+++ Records to use

(** ** Recruiter codes and accounts *)

Module Accounts.
Import CodeGenerator UserAdmin RecruiterInfo RecruiterCode Python.

#[local] Arguments candidate : simpl never.

Section Generator.

Variable randbelow : nat -> nat.

Lemma choice_in_alphabet i : choice randbelow i ∈ alphabet.
Proof.
  unfold choice. apply list_elem_of_In. apply nth_In.
  change (length alphabet) with 36%nat. apply Nat.mod_upper_bound. lia.
Qed.

Lemma candidate_format k :
  String.length (candidate randbelow k) = 8%nat /\
  Forall (fun c => c ∈ alphabet)
         (list_ascii_of_string (candidate randbelow k)).
Proof.
  unfold candidate. split; [done|].
  rewrite list_ascii_of_string_of_list_ascii.
  generalize (seq 0 8) as l. induction l as [|j l IH]; simpl; constructor;
    [apply choice_in_alphabet | done].
Qed.

Lemma generate_from_spec fuel : forall k σ code σ',
  generate_from randbelow k fuel σ = (Return (Some code), σ') ->
  exists j, code = candidate randbelow j /\ code_taken code (txn σ') = None /\
            durable σ' = durable σ.
Proof.
  induction fuel as [|fuel IH]; intros k σ code σ'; simpl; [done|].
  unfold bind. pose proof (read_only_query (code_taken (candidate randbelow k)) σ)
    as [Hd _].
  destruct (query _ σ) as [[[u|]|e] σ1] eqn:Hq; simpl in *; [| |done].
  - intros H. destruct (IH _ _ _ _ H) as (j & Hj & Ht & Hd').
    exists j. repeat split; try done. congruence.
  - intros [= <- <-]. exists k. repeat split; try done.
    unfold query, bind in Hq.
    destruct (if autoflush σ then flush else ret tt) as [[[]|e] σ2] eqn:Hf.
    all: destruct (autoflush σ); simpl in *; congruence.
Qed.

(** X8 -- A code the generator returns is made of eight characters, each
    an upper-case letter or a digit, and no user of the store the loop
    last read holds it; generating it has written nothing. *)
Theorem generated_code_is_wellformed_and_unused fuel af b s code s' :
  request af b s (generate_recruiter_code randbelow fuel)
  = (Return (Some code), s') ->
  s' = s /\ String.length code = 8%nat /\
  Forall (fun c => c ∈ alphabet) (list_ascii_of_string code) /\
  forall u, u ∈ users s -> u_recruiter_code u <> Some code.
Proof.
  unfold request, generate_recruiter_code.
  assert (forall k r σ',
    generate_from randbelow k fuel (open_session af b s) = (r, σ') ->
    txn σ' = s) as Htxn.
  { induction fuel as [|fuel' IH]; intros k r σ'; simpl; [by intros [= <- <-]|].
    rewrite bind_query_clean by done. simpl.
    destruct (code_taken _ s); [apply IH | by intros [= <- <-]]. }
  destruct (generate_from _ _ _ _) as [r σ'] eqn:Hg. intros [= -> <-].
  pose proof (generate_from_spec _ _ _ _ _ Hg) as (j & -> & Ht & Hd).
  simpl in Hd. rewrite (Htxn _ _ _ Hg) in Ht. split; [done|].
  destruct (candidate_format j) as [Hl Hall]. repeat split; try done.
  intros u Hu Hc. unfold code_taken in Ht.
  eapply find_none in Ht; [|by apply list_elem_of_In].
  simpl in Ht. apply bool_decide_eq_false in Ht. done.
Qed.

(** X9 -- The loop ends as soon as a candidate is unused: with fuel for
    more than [k] turns it returns the [k]-th candidate when that one is
    the first no user holds. *)
Theorem generator_returns_first_unused_candidate fuel af b s k :
  (k < fuel)%nat ->
  code_taken (candidate randbelow k) s = None ->
  (forall j, (j < k)%nat -> code_taken (candidate randbelow j) s <> None) ->
  request af b s (generate_recruiter_code randbelow fuel)
  = (Return (Some (candidate randbelow k)), s).
Proof.
  intros Hk Hfree Hbusy. unfold request, generate_recruiter_code.
  assert (forall n fuel0 i, (i + n = k)%nat -> (n < fuel0)%nat ->
    generate_from randbelow i fuel0 (open_session af b s)
    = (Return (Some (candidate randbelow k)), open_session af b s)) as H.
  { induction n as [|n IH]; intros fuel0 i Hi Hf;
      (destruct fuel0 as [|fuel0]; [lia|]); simpl;
      rewrite bind_query_clean by done; simpl.
    - replace i with k by lia. by rewrite Hfree.
    - destruct (code_taken (candidate randbelow i) s) eqn:Hc.
      + apply IH; lia.
      + exfalso. apply (Hbusy i); [lia | done]. }
  by rewrite (H k fuel 0%nat) by lia.
Qed.
(** * The in-memory user store and the user service of hanacaraka

    A shallow embedding of four Go packages:
    - [entities]      the [User] record, its constructors and methods;
    - [repositories]  the [UserRepository] interface;
    - [persistence]   [MemoryUserRepository], a slice of [*User] behind a lock;
    - [services]      [UserService], validation in front of a repository.

    Go passes users around as pointers and slices as references to a backing
    array, so the embedding keeps an explicit memory: user objects and slice
    cells live in two finite maps, and every function is a computation over
    that memory.  A nil or dangling dereference and an out-of-range index
    are the one outcome [Panic].  The read/write lock of the repository is
    left out: the development is about sequential executions. *)

From stdpp Require Import base strings list gmap.

Open Scope string_scope.
Open Scope list_scope.

(** ** Values *)

Abbreviation loc := positive (only parsing).

(** [type User struct { ID, Name, Email string }] *)
Record User := mkUser { ID : string; Name : string; Email : string }.

(** A value of type [*User]: nil or the address of a user object. *)
Inductive ptr := null | addr (l : loc).

(** A value of type [error]: nil or the result of [errors.New(msg)]. *)
Inductive error := nil_error | errors_New (msg : string).

#[global] Instance User_eq_dec : EqDecision User.
Proof. solve_decision. Defined.
#[global] Instance ptr_eq_dec : EqDecision ptr.
Proof. solve_decision. Defined.
#[global] Instance error_eq_dec : EqDecision error.
Proof. solve_decision. Defined.

(** ** Memory and computations *)

(** [objs] holds the user objects, [arrs] the elements [s[0..len(s))] of
    every slice, under the address of the slice. *)
Record Mem := mkMem { objs : gmap loc User; arrs : gmap loc (list ptr) }.

Inductive outcome (A : Type) := Done (a : A) (m : Mem) | Panic.
Arguments Done {A} a m.
Arguments Panic {A}.

Definition Go (A : Type) : Type := Mem → outcome A.

#[global] Instance Go_ret : MRet Go := λ A a m, Done a m.
#[global] Instance Go_bind : MBind Go := λ A B f c m,
  match c m with
  | Done a m' => f a m'
  | Panic => Panic
  end.

(** [*p] as a pure read of the memory. *)
Definition deref (m : Mem) (p : ptr) : option User :=
  match p with
  | null => None
  | addr l => objs m !! l
  end.

(** Reading a field through [p]. *)
Definition load (p : ptr) : Go User := λ m,
  match deref m p with
  | Some u => Done u m
  | None => Panic
  end.

(** Writing a field through [p]: the object is replaced by [f] of it. *)
Definition modify (p : ptr) (f : User → User) : Go unit := λ m,
  match p with
  | null => Panic
  | addr l =>
      match objs m !! l with
      | Some u => Done () (mkMem (<[l := f u]> (objs m)) (arrs m))
      | None => Panic
      end
  end.
(** The collaborators of the conversion task. *)
Record imaging := Imaging {
  (** [requests.get(url)], [raise_for_status()], [.content] *)
  image_get : string → exn + list Byte.byte;
  (** [Image.open(io.BytesIO(content))] *)
  image_open : list Byte.byte → exn + image;
  (** the pixel data [image.convert(mode)] computes *)
  image_convert : image → string → list Byte.byte;
  (** [image.save(buffer, format=..., **save_kwargs)], the buffer's bytes *)
  image_save : image → string → list (string * pil_arg) → exn + list Byte.byte;
  (** [cloudinary.uploader.upload(data, folder=..., format=..., resource_type=...)] *)
  image_upload : list Byte.byte → string → string → exn + gmap string string;
}.

(** Statements of the conversion task: the world together with the log of
    its own calls. *)
Definition ipy (A : Type) : Type :=
  world * list image_call → outcome A * (world * list image_call).

Definition ipy_ret {A} (a : A) : ipy A := λ s, (Return a, s).

Definition ipy_bind {A B} (f : A → ipy B) (m : ipy A) : ipy B :=
  λ s, match m s with
       | (Return a, s') => f a s'
       | (Raise e, s') => (Raise e, s')
       end.

Global Instance ipy_mret : MRet ipy := @ipy_ret.
Global Instance ipy_mbind : MBind ipy := @ipy_bind.

(** A statement that only touches the world. *)
Definition in_world {A} (m : py A) : ipy A :=
  λ s, let '(r, w') := m s.1 in (r, (w', s.2)).

(** A call to a collaborator: logged, then answered. *)
Definition collaborator {A} (c : image_call) (r : exn + A) : ipy A :=
  λ s, match r with
       | inr a => (Return a, (s.1, s.2 ++ [c]))
       | inl e => (Raise e, (s.1, s.2 ++ [c]))
       end.

Definition ipy_try_except_reraise {A} (body : ipy A) (handler : exn → ipy unit) : ipy A :=
  λ s, match body s with
       | (Return a, s') => (Return a, s')
       | (Raise e, s') =>
           match handler e s' with
           | (Return _, s'') => (Raise e, s'')
           | (Raise e', s'') => (Raise e', s'')
           end
       end.

Section Convert.

Variable C : imaging.

(** [image.convert(to_mode)] *)
Definition do_image_convert (im : image) (to_mode : string) : ipy image :=
  collaborator (image_convert_call im to_mode)
    (inr (Image to_mode (image_convert C im to_mode))).

(** The [if]/[elif] chain on the target format and the image mode. *)
Definition convert_mode (target_format : string) (im : image) : ipy image :=
  if String.eqb (str_upper target_format) "JPEG"
     && (String.eqb (mode im) "RGBA" || String.eqb (mode im) "P")
  then do_image_convert im "RGB"
  else if String.eqb (str_upper target_format) "PNG"
          && negb (String.eqb (mode im) "RGBA")
  then do_image_convert im "RGBA"
  else if String.eqb (str_upper target_format) "PDF"
          && negb (String.eqb (mode im) "RGB")
  then do_image_convert im "RGB"
  else mret im.

(** The [try] block of [convert_image_task]. *)
Definition convert_body (task_id file_url target_format : string) : ipy string :=
  in_world (update_state task_id [("status", PStr "processing"); ("progress", PInt 10)]);;
  content ← collaborator (image_get_call file_url) (image_get C file_url);
  in_world (update_state task_id [("progress", PInt 30)]);;
  im ← collaborator (image_open_call content) (image_open C content);
  im ← convert_mode target_format im;
  in_world (update_state task_id [("progress", PInt 60)]);;
  match truthy (PILLOW_FORMATS !! str_lower target_format) with
  | None =>
      (λ s, (Raise (Exn ValueError ("Unsupported format: " +:+ target_format)), s)) : ipy string
  | Some normalized_format =>
      let save_kwargs :=
        if String.eqb normalized_format "JPEG"
        then [("quality", ArgInt 95); ("optimize", ArgBool true)]
        else [] in
      converted ← collaborator (image_save_call im normalized_format save_kwargs)
                    (image_save C im normalized_format save_kwargs);
      in_world (update_state task_id [("progress", PInt 80)]);;
      let format := str_lower target_format in
      let resource_type :=
        if String.eqb (str_lower target_format) "pdf" then "raw" else "image" in
      converted_upload ← collaborator (image_upload_call converted format resource_type)
                           (image_upload C converted format resource_type);
      result_url ← in_world (subscript converted_upload "secure_url");
      in_world (update_state task_id
                  [("status", PStr "completed");
                   ("progress", PStr "100");
                   ("result_url", PStr result_url)]);;
      mret result_url
  end.

(** [worker/image/convert.py], [convert_image_task]. *)
Definition convert_image_task (task_id file_url target_format : string) : ipy string :=
  ipy_try_except_reraise
    (convert_body task_id file_url target_format)
    (λ e, in_world (update_state task_id
                      [("status", PStr "failed"); ("error", PStr (exn_text e))])).

End Convert.

(** ** Notions used in the statements *)

(** Every member of a published message is a JSON string. *)
Definition all_members_strings (message : jobject) : Prop :=
  Forall (λ kv, is_jstring kv.2 = true) message.

(** The [progress] members of a run of messages. *)
Definition progress_members (msgs : list (string * jobject)) : list jvalue :=
  omap (λ cm, member "progress" cm.2) msgs.

(** The value a mapping gives to [k], the last binding winning. *)
Definition mapped (k : string) (mapping : list (string * string)) : option string :=
  foldl (λ acc kv, if String.eqb k kv.1 then Some kv.2 else acc) None mapping.

(** The profile table as the specification words it: the three names pick
    their own parameters, any other name picks those of "medium". *)
Definition profile_of_name (name : string) : level_cfg :=
  if decide (name = "low") then LevelCfg 300 85 "--jbig2-lossless" "/printer"
  else if decide (name = "high") then LevelCfg 96 45 "--jbig2-lossy" "/screen"
  else LevelCfg 150 65 "--jbig2-lossless" "/ebook".

(** A page that looks scanned: some embedded image, no font resource. *)
Definition scanned_like (pg : page) : Prop :=
  images pg ≠ [] ∧ "/Font" ∉ resources pg.

Global Instance scanned_like_dec pg : Decision (scanned_like pg).
Proof. unfold scanned_like. apply _. Defined.

(** The Ghostscript command line of [compress_pdf_task]. *)
Definition gs_command (H : host) (cfg : level_cfg) (out input : string) : list string :=
  [_safe_path H (GS_EXEC H); "-sDEVICE=pdfwrite"; "-dCompatibilityLevel=1.4";
   "-dPDFSETTINGS=" +:+ gs cfg; "-dNOPAUSE"; "-dQUIET"; "-dBATCH"; "-dSAFER";
   "-sOutputFile=" +:+ _safe_path H out; _safe_path H input].

(** A logged call that is not a child process, or is the process [cmd]. *)
Definition only_process (cmd : list string) (c : call) : Prop :=
  match c with
  | subprocess_run_call cmd' => cmd' = cmd
  | _ => True
  end.

(** What is left of [extract_pdf_task] once the pages are copied: the
    outcome of serialising the extracted document and uploading it. *)
Definition extract_rest (H : host) (task_id : string) (extracted : list page)
    : outcome string :=
  match fitz_save H extracted with
  | inl e => Raise e
  | inr buffer =>
      if Nat.eqb (length buffer) 0
      then Raise (Exn RuntimeError "Extracted PDF is empty")
      else
        match cloudinary_upload H buffer (task_id +:+ ".pdf") with
        | inl e => Raise e
        | inr response =>
            match response !! "secure_url" with
            | Some result_url => Return result_url
            | None => Raise (Exn KeyError "'secure_url'")
            end
        end
  end.

(** ** More notions used in the statements *)

(** The OCR command line of [compress_pdf_task]. *)
Definition ocr_command (ocr_exec : string) (cfg : level_cfg) (p1 p2 : string)
    : list string :=
  [ocr_exec; "--skip-text"; "--optimize"; "2";
   "--jpeg-quality"; pretty (jpeg_q cfg); "--image-dpi"; pretty (dpi cfg);
   jbig2 cfg; "--output-type"; "pdf"; p1; p2].

(** The command lines of the child processes among logged calls. *)
Definition processes (cs : list call) : list (list string) :=
  omap (λ c, match c with subprocess_run_call cmd => Some cmd | _ => None end) cs.

(** Whether a logged call is an upload. *)
Definition is_upload (c : call) : bool :=
  match c with
  | cu_upload_call _ | cloudinary_upload_call _ => true
  | _ => false
  end.

(** ** A concrete host *)

(** A POSIX host on which every tool succeeds: the download answers with
    [download], pikepdf reads a two-page scan, the child processes and the
    PDF writer leave a small file at the path they are asked to produce. *)
Definition scanned_page : page := Page ["/Im0"] ∅.
Definition text_page : page := Page [] {["/Font"]}.

Definition sample_payload : list Byte.byte :=
  [Byte.x25; Byte.x50; Byte.x44; Byte.x46].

++++++

What to work on: Scan the entries above for the line containing "Theorem generator_returns_first_unused_candidate fuel", and copy it and all lines after it exactly, down to and including the line containing "exfalso. apply (Hbusy".

Final answer:
Theorem generator_returns_first_unused_candidate fuel af b s k :
  (k < fuel)%nat ->
  code_taken (candidate randbelow k) s = None ->
  (forall j, (j < k)%nat -> code_taken (candidate randbelow j) s <> None) ->
  request af b s (generate_recruiter_code randbelow fuel)
  = (Return (Some (candidate randbelow k)), s).
Proof.
  intros Hk Hfree Hbusy. unfold request, generate_recruiter_code.
  assert (forall n fuel0 i, (i + n = k)%nat -> (n < fuel0)%nat ->
    generate_from randbelow i fuel0 (open_session af b s)
    = (Return (Some (candidate randbelow k)), open_session af b s)) as H.
  { induction n as [|n IH]; intros fuel0 i Hi Hf;
      (destruct fuel0 as [|fuel0]; [lia|]); simpl;
      rewrite bind_query_clean by done; simpl.
    - replace i with k by lia. by rewrite Hfree.
    - destruct (code_taken (candidate randbelow i) s) eqn:Hc.
      + apply IH; lia.
      + exfalso. apply (Hbusy i); [lia | done]. }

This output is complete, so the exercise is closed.